- Entries supplied -
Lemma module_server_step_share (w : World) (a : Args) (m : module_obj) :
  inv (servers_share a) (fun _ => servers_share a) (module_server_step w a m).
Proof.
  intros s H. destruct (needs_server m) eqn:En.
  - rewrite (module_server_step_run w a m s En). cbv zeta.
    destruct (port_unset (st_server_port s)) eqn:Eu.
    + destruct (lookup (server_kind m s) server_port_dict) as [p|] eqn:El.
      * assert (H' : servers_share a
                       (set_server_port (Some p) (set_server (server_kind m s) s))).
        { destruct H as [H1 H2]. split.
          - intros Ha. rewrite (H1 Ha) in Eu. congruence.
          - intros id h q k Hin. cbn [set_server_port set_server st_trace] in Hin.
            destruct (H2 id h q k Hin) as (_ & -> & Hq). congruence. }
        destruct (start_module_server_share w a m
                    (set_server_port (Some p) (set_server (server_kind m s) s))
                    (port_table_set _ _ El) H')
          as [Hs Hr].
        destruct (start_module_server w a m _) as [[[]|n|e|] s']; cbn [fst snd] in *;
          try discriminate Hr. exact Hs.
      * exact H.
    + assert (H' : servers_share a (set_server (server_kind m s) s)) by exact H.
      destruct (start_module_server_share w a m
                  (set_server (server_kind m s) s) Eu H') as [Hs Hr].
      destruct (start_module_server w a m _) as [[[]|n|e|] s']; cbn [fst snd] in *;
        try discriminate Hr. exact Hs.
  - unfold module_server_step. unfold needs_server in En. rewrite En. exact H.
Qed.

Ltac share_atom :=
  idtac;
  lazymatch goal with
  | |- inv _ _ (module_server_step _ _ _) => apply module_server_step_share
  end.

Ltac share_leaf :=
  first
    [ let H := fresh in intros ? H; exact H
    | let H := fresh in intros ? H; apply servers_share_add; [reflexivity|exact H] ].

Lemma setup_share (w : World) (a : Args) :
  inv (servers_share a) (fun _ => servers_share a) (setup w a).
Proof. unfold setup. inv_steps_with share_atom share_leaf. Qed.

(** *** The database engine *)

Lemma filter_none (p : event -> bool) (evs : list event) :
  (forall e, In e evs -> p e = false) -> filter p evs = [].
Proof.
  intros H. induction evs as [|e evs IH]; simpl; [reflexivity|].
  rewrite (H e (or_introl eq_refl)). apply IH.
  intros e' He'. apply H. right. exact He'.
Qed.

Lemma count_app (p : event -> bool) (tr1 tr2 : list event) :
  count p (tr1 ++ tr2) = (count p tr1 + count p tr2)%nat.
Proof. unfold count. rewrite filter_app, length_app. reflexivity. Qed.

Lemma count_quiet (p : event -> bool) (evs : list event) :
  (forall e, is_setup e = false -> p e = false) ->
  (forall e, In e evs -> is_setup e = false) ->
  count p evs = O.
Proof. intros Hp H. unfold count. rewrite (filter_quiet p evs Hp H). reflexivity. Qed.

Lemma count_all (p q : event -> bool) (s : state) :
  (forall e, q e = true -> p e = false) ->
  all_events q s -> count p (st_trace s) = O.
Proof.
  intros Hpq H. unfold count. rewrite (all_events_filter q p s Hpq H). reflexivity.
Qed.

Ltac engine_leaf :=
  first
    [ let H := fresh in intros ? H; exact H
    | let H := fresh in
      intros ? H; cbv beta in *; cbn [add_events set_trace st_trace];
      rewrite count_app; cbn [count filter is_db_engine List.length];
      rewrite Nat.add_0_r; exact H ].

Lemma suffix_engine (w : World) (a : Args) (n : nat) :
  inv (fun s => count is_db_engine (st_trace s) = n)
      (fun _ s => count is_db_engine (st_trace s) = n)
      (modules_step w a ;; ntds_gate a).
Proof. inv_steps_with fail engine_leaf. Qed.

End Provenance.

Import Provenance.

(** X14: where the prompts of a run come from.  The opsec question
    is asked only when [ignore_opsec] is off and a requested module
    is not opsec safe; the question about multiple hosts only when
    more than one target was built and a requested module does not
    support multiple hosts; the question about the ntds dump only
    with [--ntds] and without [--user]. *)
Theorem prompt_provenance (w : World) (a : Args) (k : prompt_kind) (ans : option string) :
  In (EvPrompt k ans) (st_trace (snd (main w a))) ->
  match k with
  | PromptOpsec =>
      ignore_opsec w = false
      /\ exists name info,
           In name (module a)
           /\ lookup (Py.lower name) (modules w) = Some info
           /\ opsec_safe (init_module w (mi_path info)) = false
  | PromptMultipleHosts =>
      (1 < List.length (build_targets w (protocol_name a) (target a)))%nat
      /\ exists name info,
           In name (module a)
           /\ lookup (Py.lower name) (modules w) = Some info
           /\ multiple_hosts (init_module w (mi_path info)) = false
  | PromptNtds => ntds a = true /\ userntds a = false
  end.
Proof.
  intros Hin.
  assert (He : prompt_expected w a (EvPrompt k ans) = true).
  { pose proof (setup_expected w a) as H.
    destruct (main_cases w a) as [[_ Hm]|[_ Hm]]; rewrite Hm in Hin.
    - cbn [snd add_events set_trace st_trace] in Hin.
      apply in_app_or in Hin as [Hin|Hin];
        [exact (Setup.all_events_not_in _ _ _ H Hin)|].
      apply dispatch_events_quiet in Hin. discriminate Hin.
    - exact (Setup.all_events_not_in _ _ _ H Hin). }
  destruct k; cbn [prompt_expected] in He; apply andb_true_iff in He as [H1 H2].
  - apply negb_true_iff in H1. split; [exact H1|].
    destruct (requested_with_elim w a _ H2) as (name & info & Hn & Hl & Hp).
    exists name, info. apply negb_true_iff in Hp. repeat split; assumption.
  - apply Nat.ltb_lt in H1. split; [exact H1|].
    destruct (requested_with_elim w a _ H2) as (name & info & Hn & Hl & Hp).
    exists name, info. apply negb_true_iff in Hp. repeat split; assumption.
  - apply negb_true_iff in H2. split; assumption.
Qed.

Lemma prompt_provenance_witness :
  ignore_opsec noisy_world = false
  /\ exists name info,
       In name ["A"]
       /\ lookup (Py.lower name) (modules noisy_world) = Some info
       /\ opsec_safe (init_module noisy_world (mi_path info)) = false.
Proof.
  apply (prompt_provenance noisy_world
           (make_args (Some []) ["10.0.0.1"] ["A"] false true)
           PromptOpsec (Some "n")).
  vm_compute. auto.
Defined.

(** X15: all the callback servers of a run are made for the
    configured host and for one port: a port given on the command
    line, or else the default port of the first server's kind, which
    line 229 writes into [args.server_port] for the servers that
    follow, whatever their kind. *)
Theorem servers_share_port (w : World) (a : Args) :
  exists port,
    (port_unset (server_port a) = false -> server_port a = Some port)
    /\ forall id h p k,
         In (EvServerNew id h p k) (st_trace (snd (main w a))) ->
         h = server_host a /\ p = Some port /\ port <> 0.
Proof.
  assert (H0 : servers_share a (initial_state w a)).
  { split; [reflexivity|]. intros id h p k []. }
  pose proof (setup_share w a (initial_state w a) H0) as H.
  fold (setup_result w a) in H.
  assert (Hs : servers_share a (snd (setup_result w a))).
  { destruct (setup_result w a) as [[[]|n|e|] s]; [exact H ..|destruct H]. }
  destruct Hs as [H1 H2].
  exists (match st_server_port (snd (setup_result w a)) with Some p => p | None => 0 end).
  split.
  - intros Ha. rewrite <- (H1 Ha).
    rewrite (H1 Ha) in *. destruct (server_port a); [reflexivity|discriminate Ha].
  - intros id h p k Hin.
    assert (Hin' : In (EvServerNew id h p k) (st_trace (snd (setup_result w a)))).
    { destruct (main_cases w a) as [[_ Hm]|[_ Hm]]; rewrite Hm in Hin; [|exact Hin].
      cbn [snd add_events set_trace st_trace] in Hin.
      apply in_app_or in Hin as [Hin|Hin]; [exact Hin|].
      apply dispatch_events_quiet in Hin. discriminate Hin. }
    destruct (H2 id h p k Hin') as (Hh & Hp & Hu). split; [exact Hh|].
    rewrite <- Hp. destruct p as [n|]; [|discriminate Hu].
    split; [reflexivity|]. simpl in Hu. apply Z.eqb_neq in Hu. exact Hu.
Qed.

- What to produce -
Lines from the top of the entries above to the line that contains "Proof. unfold setup." should be set down exactly, please, with both ends kept and nothing added.

- Result for this exercise -
Lemma module_server_step_share (w : World) (a : Args) (m : module_obj) :
  inv (servers_share a) (fun _ => servers_share a) (module_server_step w a m).
Proof.
  intros s H. destruct (needs_server m) eqn:En.
  - rewrite (module_server_step_run w a m s En). cbv zeta.
    destruct (port_unset (st_server_port s)) eqn:Eu.
    + destruct (lookup (server_kind m s) server_port_dict) as [p|] eqn:El.
      * assert (H' : servers_share a
                       (set_server_port (Some p) (set_server (server_kind m s) s))).
        { destruct H as [H1 H2]. split.
          - intros Ha. rewrite (H1 Ha) in Eu. congruence.
          - intros id h q k Hin. cbn [set_server_port set_server st_trace] in Hin.
            destruct (H2 id h q k Hin) as (_ & -> & Hq). congruence. }
        destruct (start_module_server_share w a m
                    (set_server_port (Some p) (set_server (server_kind m s) s))
                    (port_table_set _ _ El) H')
          as [Hs Hr].
        destruct (start_module_server w a m _) as [[[]|n|e|] s']; cbn [fst snd] in *;
          try discriminate Hr. exact Hs.
      * exact H.
    + assert (H' : servers_share a (set_server (server_kind m s) s)) by exact H.
      destruct (start_module_server_share w a m
                  (set_server (server_kind m s) s) Eu H') as [Hs Hr].
      destruct (start_module_server w a m _) as [[[]|n|e|] s']; cbn [fst snd] in *;
        try discriminate Hr. exact Hs.
  - unfold module_server_step. unfold needs_server in En. rewrite En. exact H.
Qed.

Ltac share_atom :=
  idtac;
  lazymatch goal with
  | |- inv _ _ (module_server_step _ _ _) => apply module_server_step_share
  end.

Ltac share_leaf :=
  first
    [ let H := fresh in intros ? H; exact H
    | let H := fresh in intros ? H; apply servers_share_add; [reflexivity|exact H] ].

Lemma setup_share (w : World) (a : Args) :
  inv (servers_share a) (fun _ => servers_share a) (setup w a).
Proof. unfold setup. inv_steps_with share_atom share_leaf. Qed.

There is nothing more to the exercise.